Intellectual Property Rights means all present and future copyright, rights to inventions including patents and patent applications, modifications or improvements to the same, registered and unregistered trade marks, registered and unregistered designs, rights to trade secrets and all other rights resulting from intellectual activity in the industrial, scientific, literary or artistic fie

Materials includes documents, equipment, software (including source code and object code version), goods, information and data stored by any means including all copies and extracts of them.

Personal Information means information or an opinion about an identified or reasonably identifiable natural person (whether true or not), including personal information as defined in the Privacy Act 1988 (Cth).

Privacy Laws means:

a) the Privacy Act 1988 (Cth) and the Australian Privacy Principles in the Privacy Act 1988 (Cth); and

b) any other law or regulation that regulates or applies to the collection, storage, use, disclosure or management of Personal Information.
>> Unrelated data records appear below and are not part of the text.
Definition price (c : OpContext) : Nicknames.Pricing := Nicknames.GetPricing (name_size (c_op c)) (c_multiplier c).
Definition name_of (c : OpContext) : string := op_nickname (c_op c).

Definition registered (c : OpContext) (n : Z) : NicknameInfo :=
  let active := i32 (c_height c + Nicknames.ActiveBlocks mapArgs) in
  mkInfo (name_of c) (op_ownerPubKey (c_op c)) (op_payoutAddress (c_op c)) (c_height c) active
    (i32 (active + Nicknames.GraceBlocks mapArgs)) (Nicknames.bondAmount (price c))
    (tx_hash (c_tx c)) n (tx_hash (c_tx c)) false false.

Definition renewed (c : OpContext) (i : NicknameInfo) (n : Z) : NicknameInfo :=
  let active := i32 (Z.max (activeUntilHeight i) (c_height c) + Nicknames.ActiveBlocks mapArgs) in
  renew_info i active (i32 (active + Nicknames.GraceBlocks mapArgs))
    (bondAmount i + Nicknames.GetRenewalBondIncrease (name_size (c_op c)) (c_multiplier c)) (tx_hash (c_tx c)) n.

(** [auth key]: the transaction is authorized by the key. *)
Variable auth : bytes -> Prop.

Definition usable (c : OpContext) (i : NicknameInfo) : Prop :=
  IsMutableNicknameStatus (info_GetStatus i (c_height c)) = true /\ auth (ownerPubKey i).
Definition spends_bond (c : OpContext) (o : COutPoint) : Prop := c_spent c = {[ name_of c := o ]}.

Inductive legal (c : OpContext) : option NicknameInfo -> option NicknameInfo -> Prop :=
| legal_register cur n :
    op_type (c_op c) = REGISTER -> c_spent c = ∅ ->
    (forall i, cur = Some i -> registrable (info_GetStatus i (c_height c)) = true) ->
    auth (op_ownerPubKey (c_op c)) ->
    pays_bond (c_tx c) n (op_ownerPubKey (c_op c)) (Nicknames.bondAmount (price c)) ->
    legal c cur (Some (registered c n))
| legal_update i :
    op_type (c_op c) = UPDATE -> c_spent c = ∅ -> usable c i ->
    legal c (Some i) (Some (update_info i (op_payoutAddress (c_op c)) (tx_hash (c_tx c))))
| legal_transfer i o n :
    op_type (c_op c) = TRANSFER -> usable c i -> bond_of (Some i) = Some o -> spends_bond c o ->
    good_key (op_newOwnerPubKey (c_op c)) ->
    pays_bond (c_tx c) n (op_newOwnerPubKey (c_op c)) (bondAmount i) ->
    legal c (Some i) (Some (transfer_info i (op_newOwnerPubKey (c_op c)) (tx_hash (c_tx c)) n))
| legal_renew i o n :
    op_type (c_op c) = RENEW -> usable c i -> bond_of (Some i) = Some o -> spends_bond c o ->
    0 <= Nicknames.GetRenewalBondIncrease (name_size (c_op c)) (c_multiplier c) ->
    bondAmount (renewed c i n) <= MAX_MONEY ->
    pays_bond (c_tx c) n (ownerPubKey i) (bondAmount (renewed c i n)) ->
    legal c (Some i) (Some (renewed c i n))
| legal_release i :
    op_type (c_op c) = RELEASE -> c_spent c = ∅ -> usable c i ->
    legal c (Some i) (Some (release_info i (tx_hash (c_tx c))))
| legal_claim i o :
    op_type (c_op c) = CLAIM_BOND -> bond_of (Some i) = Some o -> spends_bond c o ->
    info_GetStatus i (c_height c) = Nicknames.BOND_CLAIMABLE -> auth (ownerPubKey i) ->
    legal c (Some i) (Some (claim_info i (tx_hash (c_tx c))))
| legal_claim_retired i o :
    op_type (c_op c) = CLAIM_BOND -> spends_bond c o -> bond_of (Some i) <> Some o ->
    legal c (Some i) (Some i).

(** The record after a change. *)
Definition outcome (cur : option NicknameInfo) (ch : Change) : option NicknameInfo :=
  if ch_dirty ch then Some (ch_info ch) else cur.

End Lifecycle.

(** ** Lemmas on the checks *)

Section Checks.
Context `{AddressOps} `{CryptoOps}.

Lemma CPubKey_valid key : IsFullyValid (CPubKey key) = true -> CPubKey key = key.
Proof. unfold CPubKey. destruct key as [|b key]; [done|]. by destruct (_ && _). Qed.

Lemma check_owner_key_ok key k : check_owner_key key = Ok k <-> k = key /\ good_key key.
Proof.
  unfold check_owner_key, whenever, good_key, IsCompressed, COMPRESSED_SIZE.
  destruct (Z.eqb_spec (len key) 33) as [Hl|Hl]; cbn [negb]; [|naive_solver].
  destruct (IsFullyValid (CPubKey key)) eqn:E; cbn [negb orb].
  - pose proof (CPubKey_valid _ E) as Hk. rewrite Hk in *. rewrite Hl. cbn. naive_solver.
  - split; [done|]. intros (-> & _ & Hk & Hv). by rewrite Hk, Hv in E.
Qed.

Lemma TxHasOwnerAuthorizationInput_ok tx undo key :
  TxHasOwnerAuthorizationInput tx undo key = Ok tt <-> authorized tx undo key.
Proof.
  unfold TxHasOwnerAuthorizationInput, authorized. destruct undo as [u|]; [|naive_solver].
  destruct (check_owner_key key) as [k|e] eqn:E; cbn [mbind result_bind].
  - apply check_owner_key_ok in E as [-> Hk]. unfold whenever.
    destruct (Nat.eqb_spec (length (vprevout u)) (length (vin tx))) as [Hl|Hl]; cbn [negb]; [|naive_solver].
    assert (Hx : existsb (fun undo => is_owner_script key (scriptPubKey (txout undo))) (vprevout u) = true <->
      Exists (fun undo => scriptPubKey (txout undo) ∈ owner_scripts key) (vprevout u)).
    { rewrite existsb_exists, Exists_exists. unfold is_owner_script.
      setoid_rewrite bool_decide_eq_true. by setoid_rewrite list_elem_of_In. }
    destruct (existsb _ _); naive_solver.
  - split; [done|]. intros [Hk _]. assert (check_owner_key key = Ok key) by by apply check_owner_key_ok. congruence.
Qed.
Proposal means the particulars of services, deliverables, duration, timeframes, fees and invoice frequency as specified in an invoice, quotation, proposal or statement of work document provide by Future Leadership to the Client.

Receiving Party means a party who receives the Confidential Information from or on behalf of the Disclosing Party.

Services means the services to be provided by Future Leadership to the Client during the Engagement, as more particularly described in the Proposal.

Term means the duration as specified in the Proposal.

Timeframes means any timing requirements agreed between Future Leadership and the Client for the provision of the Services and/or the Deliverables (or any part of the Services and/or the Deliverables) as specified in the Proposal or otherwise agreed between the parties in writing during the Engagement.

2. Provision of Services

a) The Client has engaged Future Leadership to provide the Services and/or the Deliverables (Engagement).

b) Future Leadership will provide the Services and/or the Deliverables during the Engagement pursuant to the terms set out in these Supply Terms.

c) The Client accepts these Supply Terms by executing these Supply Terms or by continuing to engage Future Leadership after receiving these Supply Terms.

d) For the avoidance of doubt, the Engagement will end (unless terminated earlier under these Supply Terms) once the Services and/or the Deliverables have been provided to the Client.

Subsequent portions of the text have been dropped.